Faisons le tour de ces très nombreux outils, qui souvent portent à confusion, souvent du fait de leurs noms obscurs ou qui peuvent se ressembler. 

  1. Bibliothèques pour le traitement d’image : OpenCV (Opensource Computer Vision)

    Développé par Intel mais open sourceOpenCV a été conçu pour fournir une infrastructure commune pour les applications de traitement d'image, de vision par ordinateur et de machine learning.
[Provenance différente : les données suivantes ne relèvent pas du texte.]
(** * ttds: rasterizer, DRM page flip and pane store -- a shallow embedding

    The development follows the C sources:
    - [canvas.h] / [rendering.c]: the canvas, [draw_point], [rendering_fill],
      [rendering_draw_rect], [rendering_draw_circle],
      [rendering_dump_bgra_to_rgba];
    - [backends/drm.c] and the backend table: [drm_rendering_show], the
      scans of [drm_rendering_init];
    - [threads/ui.c]: the pane store and [rotate_panes];
    - [commands.c]: [parse], [parse_color], [run] and the hooks of CREATE
      and REMOVE.

    Fixed-width C integers are integers of [Z] with the wrap-around written
    out; a pixel buffer is a [list Z] of bytes updated by index. *)

From stdpp Require Import base numbers list strings.

Local Open Scope Z_scope.

(** ** Machine integers *)

Module Machine.

Definition u8 (v : Z) : Z := v mod 2 ^ 8.
Definition u16 (v : Z) : Z := v mod 2 ^ 16.
Definition u32 (v : Z) : Z := v mod 2 ^ 32.
  (** [size_t] and [uint64_t] are both 64 bits wide on the targets of the
      DRM backend. *)
Definition u64 (v : Z) : Z := v mod 2 ^ 64.
  (** [int32_t] in two's complement. *)
Definition i32 (v : Z) : Z := (v + 2 ^ 31) mod 2 ^ 32 - 2 ^ 31.

Definition is_u8 (v : Z) : Prop := 0 ≤ v < 2 ^ 8.
Definition is_u16 (v : Z) : Prop := 0 ≤ v < 2 ^ 16.
Definition is_u32 (v : Z) : Prop := 0 ≤ v < 2 ^ 32.

Lemma u16_range v : 0 ≤ u16 v < 2 ^ 16.
Proof. unfold u16. apply Z.mod_pos_bound. lia. Qed.

Lemma u16_small v : 0 ≤ v < 2 ^ 16 → u16 v = v.
Proof. intros. unfold u16. by apply Z.mod_small. Qed.

Lemma u64_small v : 0 ≤ v < 2 ^ 64 → u64 v = v.
Proof. intros. unfold u64. by apply Z.mod_small. Qed.

Lemma i32_small v : - 2 ^ 31 ≤ v < 2 ^ 31 → i32 v = v.
Proof. intros. unfold i32. rewrite Z.mod_small; lia. Qed.

End Machine.

Import Machine.

(** Expose the numeric bounds of the C types to [lia] and [nia]. *)
Ltac widths :=
  unfold is_u8, is_u16, is_u32 in *;
  change (2 ^ 8) with 256 in *;
  change (2 ^ 16) with 65536 in *;
  change (2 ^ 31) with 2147483648 in *;
  change (2 ^ 32) with 4294967296 in *;
  change (2 ^ 64) with 18446744073709551616 in *.

(** ** canvas.h: colours, shapes and the canvas *)

(** [struct color]; alpha is always 0xff. *)
Record color := Color { color_r : Z; color_g : Z; color_b : Z }.

(** [struct rect] (the colour travels as a separate argument in the
    three-argument drawing functions of [rendering.c]). *)
Record rect := Rect { rect_x : Z; rect_y : Z; rect_w : Z; rect_h : Z }.

(** [struct circle]. *)
Record circle := Circle { circle_x : Z; circle_y : Z; circle_r : Z }.

(** [struct canvas]: [uint16_t width, height; uint32_t stride;
    uint8_t *buffer]. The buffer is the list of its bytes. *)
Record canvas := Canvas {
  width : Z;
  height : Z;
  stride : Z;
  buffer : list Z;
}.

(** [canvas_buffer_size]: the product is taken in [uint64_t]. *)
Definition canvas_buffer_size (c : canvas) : Z :=
  u64 (u64 (width c * height c) * stride c).

(** A canvas whose fields fit their C types and whose buffer has the size
    [canvas_buffer_size] announces. *)
Record canvas_wf (c : canvas) : Prop := CanvasWf {
  wf_width : is_u16 (width c);
  wf_height : is_u16 (height c);
  wf_stride : is_u32 (stride c);
  wf_buffer : Z.of_nat (length (buffer c)) = canvas_buffer_size c;
}.

(** [canvas_init_bgra]: both allocations may fail. [malloc n] is the
    allocator's answer to a request of [n] bytes. The first allocation, of
    the struct itself, is represented by [malloc_struct]. *)
Definition canvas_init_bgra (malloc_struct : bool) (malloc : Z → option (list Z))
    (w h : Z) : option canvas :=
  if malloc_struct then
    let ret := Canvas w h 4 [] in
    match malloc (canvas_buffer_size ret) with
    | Some buf => Some (Canvas w h 4 buf)
    | None => None
    end
  else None.

(** ** rendering.c: the rasterizer *)

(** The two index computations of [draw_point], in [size_t]. *)
Definition pixel_idx (c : canvas) (x y : Z) : Z :=
  u64 (u64 (y * width c) + x).

Definition byte_idx (c : canvas) (x y : Z) : Z :=
  u64 (pixel_idx c x y * stride c).

(** [mapped] of [draw_point]: little-endian BGRA. *)
Definition mapped (col : color) : list Z :=
  [color_b col; color_g col; color_r col; 0xFF].

(** [memcpy(&buffer[off], src, sizeof src)]. C leaves a copy that runs past
    the end of the buffer undefined; here the bytes that fall outside the
    list are dropped, and every result below that reads a canvas back first
    shows the copy to be in bounds, or assumes it ([write_in_bounds]). *)
Definition memcpy (dst : list Z) (off : Z) (src : list Z) : list Z :=
  list_inserts (Z.to_nat off) src dst.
Il est développé en C/C++ pour en tirer les meilleures performances. 

    Il existe d'autres bibliothèques comme SciPy ou Scikit-Image qui permettent de faire aussi du traitement d'image.  

  2. Synthèse d'image (ou image rendering) : OpenGL (Open Graphics Library), OpenGL ES (Embedded System) et Vulkan

    OpenGL, sa dérivée pour le monde de l'embarqué OpenGL ES et la suite Vulkan (réunissant les 2 premiers et en améliorant les performances) ont été créés par ARB. Il est maintenant géré par Khronos Group, un consortium industriel qui a pour objectif d'unifier les API sous un même projet pour faciliter le travail des industriels. 

    On peut aussi citer DirectX, la bibliothèque signée Microsoft. 

    Il s'agit d'interfaces de programmation pour faire des rendus 3D, comme pour des jeux vidéo ou de l'animation 3D.

  3. Programmation concurrentielle sur GPU : OpenCL (Open Computing Language) et CUDA (Compute Unified Device Architecture)

    La programmation concurrentielle est très utilisée dans le monde de l'image. 

    On peut citer le langage OpenCL du consortium Khronos précédemment cité. Il est open source et permet de faire de la programmation concurrentielle sur de très nombreuses plateformes. L'article suivant explique ce qu'est l'OpenCL : https://linuxembedded-fr.translate.goog/2024/01/introduction-a-opencl-et-rusticl?_x_tr_sl=fr&_x_tr_tl=en&_x_tr_hl=en&_x_tr_pto=sc

    Par ailleurs, le langage CUDA, du constructeur Nvidia, permet aussi de faire de la programmation sur GPU.

     

Conclusion

L'image, de son acquisition à son affichage en passant par son traitement, est devenue absolument incontournable dans le domaine de l'informatique et de l’électronique. Ces dernières années, les besoins en calculs sur image pour systèmes embarqués ont explosé. 

Cette explosion est due notamment à la vision par ordinateur - très utilisée de nos jours - mais aussi aux nouvelles formes d'intelligence artificielle devenues spécialisées dans la création et dans le traitement d'image. 

Il est donc essentiel pour celui qui souhaite maîtriser le développement sur système embarqué de comprendre ce qu'est le monde de l'image, même s'il s'agit d'une discipline à part entière avec son lot de spécialistes et de métiers techniques.